Era verano y me fui de vacaciones
al extranjero. Hice mi pequeña búsqueda de milongas en mi destino a través de
San Google y di con un listado de milongas para cada día de la semana, así como
de un festival que tenía lugar en la zona.
Era jueves y la primera de
las milongas que elegí era un mercado durante el día. Por ello, en Internet
había una nota muy graciosa junto al horario de la milonga y el precio de la
entrada que decía “Don´t Forget to Bring Your Own Chair!” (¡no olvides traer tu
propia silla!). Quizás por eso elegí ir a esa y no a otra, simplemente me hizo
gracia. Me las apañé para que me prestaran una silla plegable, alquilé un coche
y me aventuré al centro de la ciudad. Tuve suerte y encontré rapidísimo lugar
para estacionar, justo en frente de la milonga. Parecía que era mi noche de
suerte.
Al principio busqué el
lugar ideal para colocar mi silla, justo entre la mesa con el picoteo y la
pista de baile, que curiosamente era un cuadradito más bien pequeño situado
como a uno o dos centímetros del suelo. Me quité los zapatos con mucha
tranquilidad y busqué en mi bolsa de tango, donde tenía mi par de sandalias
favoritas. Eran de colores vivos, con tacón alto, hechas a medida y muy
cómodas. Mientras hacía esto, iba observando el ambiente, los bailarines, y
charlando con alguno que otro que me daba la bienvenida. Y como era novedad en
la milonga, no me faltaron invitaciones. Fui bailando con todos ellos, sin
descanso ni para observar o seleccionar bailarín alguno, hasta que encontré un
momento para escaparme al baño e ir a comer algo. Hubo tandas de todo tipo y
muchas de ellas las disfruté de verdad. La pista se fue llenando más y más, y
empecé a preguntarme cómo iban a arreglárselas bailando ahí, cuando había algún
que otro bailarín que parecía bastante peligroso. Me refiero a los que les
gustan las figuritas, las coreografías y eso de “apártese quien pueda”. Primera
semejanza con las milongas en Europa, y digo esto porque me han dicho que en
Argentina, a estos tipos los echan de la pista, sin miramiento alguno. ¡Qué
buena costumbre si es cierta!
Mientras comía, con la boca
todavía llena de una o dos uvas, alguien me cabeceó: ¡pero lo hizo a solo dos
centímetros de mi cara! Casi me atraganto del susto, pero mantuve la compostura
lo suficiente para seguirle a la pista. Decidí bailar con los ojos cerrados
para no ponerme nerviosa. De repente, ya no estaba en la pista de baile. Todo
ocurrió muy deprisa. No se que pasó: quizás mi bailarín tropezó o le empujaron
ó le faltó habilidad.
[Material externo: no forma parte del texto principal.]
Lemma locked_same s s' i inum ip : locked s i inum ip -> fs_same s s' -> locked s' i inum ip.
Proof. intros [H1 H2 H3 H4 H5] [C V I]. split; rewrite ?I, ?(dnode_same s s'); done. Qed.

(** The slots when the directory's reference is exchanged for the entry's. *)
Lemma exchange_idle l i j ip l' :
  l !! i = Some ip -> 0 < i_ref ip -> nidle_but j l' = nidle l ->
  l' !! i = Some (if decide (i = j) then set_ref (i_ref ip + 1) ip else ip) ->
  let x := if decide (i = j) then i_ref ip else i_ref ip - 1 in
  forall jp, i_ref jp = x -> nidle_but j (<[i := jp]> l') = nidle_but i l.
Proof.
  intros Hi Hr Hn Hi' x jp Hx. pose proof (nidle_insert l' i _ jp Hi') as Hc. pose proof (lookup_lt_Some _ _ _ Hi') as Hlt.
  unfold nidle_but in *. rewrite Hi. unfold x, idle_slot, last_ref in *. clear x. destruct (decide (i = j)) as [<-|Hne].
  - rewrite list_lookup_insert_eq by done. rewrite Hi' in Hn. rewrite Hx in *. simpl in *. repeat zcase; lia.
  - rewrite list_lookup_insert_ne by done. rewrite Hx in *. simpl in *. repeat zcase; lia.
Qed.
(* ===== verification/FsWrite.v ===== *)
(** * fs.c: writing files

    writei over blocks the file already has, inside a transaction: which
    blocks it puts into the transaction, and what the file holds afterwards. *)

From S2P Require Import Prelude CString Layout Ide Bio Cache Journal Recover Crash Txn Fs FsInode FsNames FsRead.

(** ** One block *)

(** Whoever writes a block of the root device reads it, changes it, and calls
    bwrite and brelse. *)
Lemma fs_write_block s N t sec :
  calm (fb s) -> (2 <= nfree (fb s))%nat -> unheld s ROOTDEV sec -> open_txn (fb s) N t -> Z.of_nat (length t) < 2 ^ 31 ->
  exists bp s1, bio (bread ROOTDEV sec) s = Ret bp s1 /\ bdata bp s1 = Ret (view s ROOTDEV sec) s1 /\ icache s1 = icache s /\
    forall d, exists s2, icache s2 = icache s /\ grown (fb s) (fb s2) [(sec, d)] /\
      forall A (k : M fs_st A), (set_bdata bp d ;; bio (bwrite bp) ;; bio (brelse bp) ;; k) s1 = k s2.
Proof.
  intros Hc Hnf Hu Ho Ht. destruct (write_block (fb s) sec Hc Hnf Hu) as (i & b & s1 & E1 & Hb & Hd & Hput).
  { rewrite (open_txn_size _ _ _ Ho). unfold u32_mod. lia. }
  exists i, (set_fb s1 s). split; [by apply bio_ret|]. split.
  { unfold bdata, bio, zoom. unfold bind. simpl. rewrite (getb_ret _ _ _ Hb). simpl. rewrite Hd. by destruct s. }
  split; [done|]. intros d. destruct (Hput d) as (s2 & E2 & G). exists (set_fb s2 s). split; [done|]. split; [done|]. intros A k.
  unfold put_data in E2. apply bind_inv in E2 as (? & sa & Ea & E2). apply bind_inv in E2 as (? & sb & Eb & E2).
  rewrite (bind_ret _ _ _ _ _ (bio_ret (updb i (set_data d)) (set_fb s1 s) _ _ Ea)).
  rewrite (bind_ret _ _ _ _ _ (bio_ret (bwrite i) (set_fb sa s) _ _ Eb)).
  by rewrite (bind_ret _ _ _ _ _ (bio_ret (brelse i) (set_fb sb s) _ _ E2)).
Qed.

(** ** The blocks of a range *)

Definition file_sec (s : fs_st) (ip : inode) (bn : Z) : Z := baddr (walk (view s (i_dev ip)) (i_addrs ip) bn).2.
Definition file_path (s : fs_st) (ip : inode) (bn : Z) : list Z := (walk (view s (i_dev ip)) (i_addrs ip) bn).1.

(** Data sectors are distinct, and none is an indirect block of the file. *)
Definition separate (s : fs_st) (ip : inode) (bns : list Z) : Prop :=
  NoDup (file_sec s ip <$> bns) /\ forall b b', b ∈ bns -> b' ∈ bns -> file_sec s ip b ∉ file_path s ip b'.

(** The blocks that bytes [off .. off+n-1] lie in. *)
Definition range_blocks (off n : Z) : list Z :=
  seqZ (off / BSIZE) (if 0 <? n then (off + n - 1) / BSIZE - off / BSIZE + 1 else 0).

(** Block [bn] of a file with the bytes [src] put at offset [off]. *)
Definition patch (old : block) (bn off : Z) (src : list Z) : block :=
  (fun j : nat => let k := BSIZE * bn + Z.of_nat j in
     if (off <=? k) && (k <? off + Z.of_nat (length src)) then nth (Z.to_nat (k - off)) src 0 else default 0 (old !! j)) <$> seq 0 512.

(** What writei puts into the transaction, latest first. *)
Definition writes (s : fs_st) (ip : inode) (off : Z) (src : list Z) (bns : list Z) : txn :=
  (fun bn => (file_sec s ip bn, patch (file_block s ip bn) bn off src)) <$> bns.

Lemma writes_keys s ip off src bns : (rev (writes s ip off src bns)).*1 = rev (file_sec s ip <$> bns).
Proof. unfold writes. etrans; [apply map_rev|]. f_equal. by rewrite <-list_fmap_compose. Qed.

Lemma range_blocks_step off n :
  0 <= off -> 0 < n -> let m := Z.min n (BSIZE - off mod BSIZE) in
  range_blocks off n = off / BSIZE :: range_blocks (off + m) (n - m).
Proof.
  intros Ho Hn m. unfold range_blocks. destruct (Z.ltb_spec 0 n) as [_|]; [|lia]. unfold BSIZE in *.
  rewrite seqZ_cons by (Z.div_mod_to_equations; lia). f_equal.
  destruct (Z.ltb_spec 0 (n - m)) as [Hr|Hr].
  - assert (m = 512 - off mod 512) by lia.
    assert (E : (off + m) / 512 = Z.succ (off / 512)) by (Z.div_mod_to_equations; lia).
    replace (off + m + (n - m) - 1) with (off + n - 1) by lia. rewrite E. f_equal. lia.
  - assert (E : (off + n - 1) / 512 = off / 512) by (Z.div_mod_to_equations; lia).
    rewrite E. replace (Z.pred (off / 512 - off / 512 + 1)) with 0 by lia. by rewrite !seqZ_nil by lia.
Qed.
Y sucedieron 3 cosas: de pronto uno de mis pies se apoyó
fuera de la pista, que como he comentado antes, estaba más alta que el resto
del suelo, así que debido al desnivel caí hacia atrás; dos, al caer, mi tacón
hizo cuña contra el suelo y se partió; tres, seguí cayendo hacia atrás hasta
que alguien que lo vio todo llegó a tiempo de rescatarme antes de que mi cabeza
golpeara el suelo. Parece que sí era mi día de suerte. Un minuto más tarde, mi
corazón latía a mil del susto y con el tacón partido en mi mano, oí a mi
bailarín preguntarme: “¿quieres que sigamos bailando?”. No se la cara que le
puse, pero no necesitó respuesta alguna: se dio media vuelta y se fué.Y ahí
terminó la milonga para mí, porque no tenía calzado para seguir bailando, ni tampoco
cuerpo para ello.
Moraleja: es bueno ir a la milonga con un par de zapatos de baile extra, igual que cuando haces un viaje con el coche y llevas la rueda de repuesto... ¡nunca se sabe!